ÉCONOMIE : Le Sénégal face au spectre d’une crise financière

Invité de l’émission « Grand Jury » sur la RFM ce dimanche 1er février 2026, Me Ibnou Sougoufara, président de Sengov’Risk, a dressé un diagnostic sans concession de l’économie sénégalaise. Son message est clair : la vulnérabilité du pays reste critique face aux créanciers internationaux.
1. La « Souveraineté » à l’épreuve des marchés
Pour l’expert, la liberté politique ne peut exister sans indépendance financière. Sa thèse repose sur un constat de dépendance :
- Le rôle du FMI : Ibnou Sougoufara définit le Fonds Monétaire International comme « l’avocat des marchés financiers ». Selon lui, un État ne discute pas avec les investisseurs privés, mais avec le FMI qui valide (ou non) la crédibilité du pays.
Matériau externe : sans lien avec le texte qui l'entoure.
Lemma authoritative_refs_spec v refs : authoritative_refs v = (refs, []) ↔ collection v refs.
Proof.
  destruct v as [| | | | |l|l|d|]; try (cbn; naive_solver).
  1, 2: destruct l as [|v l]; [split; [done|by intros (? & _)]|].
  3: destruct d as [|kv d]; [split; [done|by intros (? & _)]|].
  1, 2: cbn [authoritative_refs collection]; rewrite <- (indexed_snd authority_path (v :: l)) at 2;
    apply named_refs_spec; by rewrite indexed_snd.
  cbn [authoritative_refs collection].
  set (named := map _ (kv :: d)). assert (map snd named = map snd (kv :: d)) as <- by (unfold named; rewrite map_map; done).
  by apply named_refs_spec.
Qed.

Lemma authority_spec raw m : normalize_authoritative_manifest raw = (m, []) ↔ authority raw m.
Proof.
  unfold normalize_authoritative_manifest, authority.
  rewrite <- !metadata_string_spec, <- authoritative_refs_spec.
  destruct (metadata_string raw ["published_cycle_id"; "manifest_cycle_id"]) as [c vs1],
    (metadata_string raw ["manifest_ref"]) as [r vs2], (authoritative_refs _) as [refs vs3].
  destruct m as [refs' c' r']; cbn. split; [|naive_solver].
  intros [= -> -> -> [-> [-> ->]%app_nil]%app_nil]. done.
Qed.

Lemma mismatch_nil f returned requested :
  mismatch f returned requested = [] ↔ ∀ q r, requested = Some q → returned = Some r → r = q.
Proof.
  destruct requested as [q|], returned as [r|]; cbn; try naive_solver.
  destruct (String.eqb_spec r q); naive_solver.
Qed.

Lemma binding_spec m cycle ref : binding_violations m cycle ref = [] ↔ bound m cycle ref.
Proof.
  unfold binding_violations, bound. rewrite !app_nil, !mismatch_nil.
  destruct cycle, ref, (published_cycle_id m); naive_solver.
Qed.

Lemma not_returned_spec (requested refs : gset string) :
  map RefNotReturned (sorted_set (requested ∖ refs)) = [] ↔ requested ⊆ refs.
Proof.
  transitivity (sorted_set (requested ∖ refs) = []); [destruct (sorted_set _); naive_solver|].
  rewrite sorted_set_nil. split; [|set_solver]. intros E s Hs. destruct (decide (s ∈ refs)); [done|set_solver].
Qed.

Lemma forbidden_paths_spec v path : forbidden_field_paths v path = [] ↔ ¬ key_in forbidden_key true v.
Proof. apply key_paths_nil. Qed.

Lemma availability_forbidden_path r path path' : availability_forbidden r path = [] → availability_forbidden r path' = [].
Proof.
  unfold availability_forbidden. destruct r as [d|d]; [by rewrite !forbidden_paths_spec|].
  destruct (default _ _) as [[]|]; by rewrite ?forbidden_paths_spec.
Qed.

Lemma row_violations_spec path f refs r :
  row_violations path f refs r = [] ↔
  nonblank (plain_cell (availability_value r "feature_ref")) f ∧
  (∃ s, nonblank (plain_cell (availability_value r "snapshot_ref")) s ∧ s ∈ refs) ∧
  ∃ aware as_of available_at, availability_value r "as_of" = Moment aware as_of ∧
    availability_value r "available_at" = Moment aware available_at ∧ available_at ≤ as_of.
Proof.
  unfold row_violations.
  destruct (normalize_cases (plain_cell (availability_value r "feature_ref")) (path ++ ".feature_ref"))
    as [(g & Hg & ->)|(Hno & x & ->)]; [|split; [by destruct (normalize_optional_string _ (path ++ ".snapshot_ref"))|]; intros (Hf & _); by destruct (Hno f)].
  destruct (normalize_cases (plain_cell (availability_value r "snapshot_ref")) (path ++ ".snapshot_ref"))
    as [(s & Hs & ->)|(Hno & x & ->)]; [|split; [intros E; apply app_nil in E as [_ [_ [? _]%app_nil]%app_nil]; done|];
      intros (_ & (s & Hs & _) & _); by destruct (Hno s)].
  rewrite !app_nil. split.
  - intros (_ & Hf & _ & Ha & Hb & _ & Ht & Hr). destruct (String.eqb_spec g f) as [->|]; [|done].
    case_bool_decide; [|done]. split_and!; [done|by exists s|].
    destruct (availability_value r "as_of") as [|a t]; [done|]. destruct (availability_value r "available_at") as [|a' t']; [done|].
    cbn in Ht. destruct (Bool.eqb a a') eqn:E; [|done]. apply Bool.eqb_prop in E as ->.
    destruct (t <? t') eqn:E; [done|]. exists a', t, t'. split_and!; [done..|lia].
  - intros (Hf & (s' & Hs' & Hin) & a & t & t' & -> & -> & Hle). rewrite (nonblank_inj _ _ _ Hg Hf), String.eqb_refl.
    rewrite (nonblank_inj _ _ _ Hs Hs'), bool_decide_true by done. split_and!; try done.
    cbn. rewrite Bool.eqb_reflx. cbn. by rewrite (proj2 (Z.ltb_ge _ _)) by done.
Qed.

Lemma validate_row_spec i f refs r :
  validate_availability_row i f refs r = Ok [] ↔ known_in_time f refs r.
Proof.
  unfold validate_availability_row, known_in_time. rewrite <- (row_violations_spec (row_path i)).
  destruct (availability_forbidden r (row_path i)) eqn:E.
  - split; [intros [= Hv]; split; [|done]; intros p; by eapply availability_forbidden_path|].
    by intros [_ ->].
  - split; [done|]. intros [Hall _]. by rewrite Hall in E.
Qed.

Lemma rmap_list_nils {A B} (f : nat → A → result exn (list B)) l :
  (∃ found, rmap_list id (imap f l) = Ok found ∧ concat found = []) ↔ (∀ i x, l !! i = Some x → f i x = Ok []).
Proof.
  revert f. induction l as [|x l IH]; intros f; [split; [done|]; intros _; by exists []|].
  specialize (IH (f ∘ S)). cbn [imap rmap_list]. unfold id at 1. split.
  - intros (found & E & Hc). rinv. cbn in Hc. apply app_nil in Hc as [-> Hc].
    intros [|i] y Hy; [by injection Hy as <-|]. by eapply (proj1 IH); [eexists|].
  - intros Hall. rewrite (Hall O x eq_refl). cbn. destruct (proj2 IH) as (found & -> & Hc); [intros i; exact (Hall (S i))|].
    by eexists.
Qed.

Lemma validate_rows_spec f refs rows :
  validate_rows f refs rows = Ok [] ↔ Forall (known_in_time f refs) rows.
Proof.
  unfold validate_rows. rewrite Forall_lookup.
  transitivity (∃ found, rmap_list id (imap (λ i r, validate_availability_row i f refs r) rows) = Ok found ∧ concat found = []).
  - rewrite rbind_ok. split; intros (found & E & Hc); exists found; [by injection Hc|by rewrite Hc].
  - rewrite rmap_list_nils. by setoid_rewrite validate_row_spec.
Qed.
- Le bouclier CFA : Contrairement aux critiques habituelles, il estime que l’appartenance à l’Union monétaire (UEMOA) a évité au Sénégal une chute plus brutale. Sans la stabilité du Franc CFA, il juge que la situation serait aujourd’hui « beaucoup plus difficile ».
2. Le débat sur la restructuration : Une nécessité « incontournable » ?
L’alerte de M. Sougoufara crée une dissonance directe avec la position officielle du gouvernement :
- Le refus d’Ousmane Sonko : Le 8 janvier dernier, le Premier ministre a vigoureusement écarté l’idée d’une restructuration de la dette, la jugeant inutile et préférant miser sur la discipline budgétaire et les recettes pétrolières/gazières.
- La nuance de Sougoufara : L’expert appelle à ne pas confondre restructuration (renégociation des taux et échéances) et annulation. Pour lui, il faut adopter un « bon ton » avec les créanciers pour les convaincre de « lâcher quelque chose » avant que la crise ne s’impose d’elle-même.
3. Les risques identifiés pour 2026
L’avocat des marchés financiers souligne que le Sénégal est « dos au mur » en raison de :
- La fin de certaines périodes de grâce sur les emprunts passés.
- La pression des agences de notation qui scrutent chaque tension avec le FMI.
- La nécessité pour les Sénégalais de consentir à des « sacrifices » financiers pour stabiliser la trajectoire nationale.
Cette intervention d’Ibnou Sougoufara souligne le dilemme du gouvernement actuel : concilier un discours de rupture souverainiste avec la réalité technique des marchés financiers. Alors que le régime mise sur les ressources naturelles pour combler le gap, les experts en gestion de risques comme Sougoufara craignent que le calendrier des remboursements ne rattrape l’État avant que les revenus pétroliers ne soient pleinement effectifs.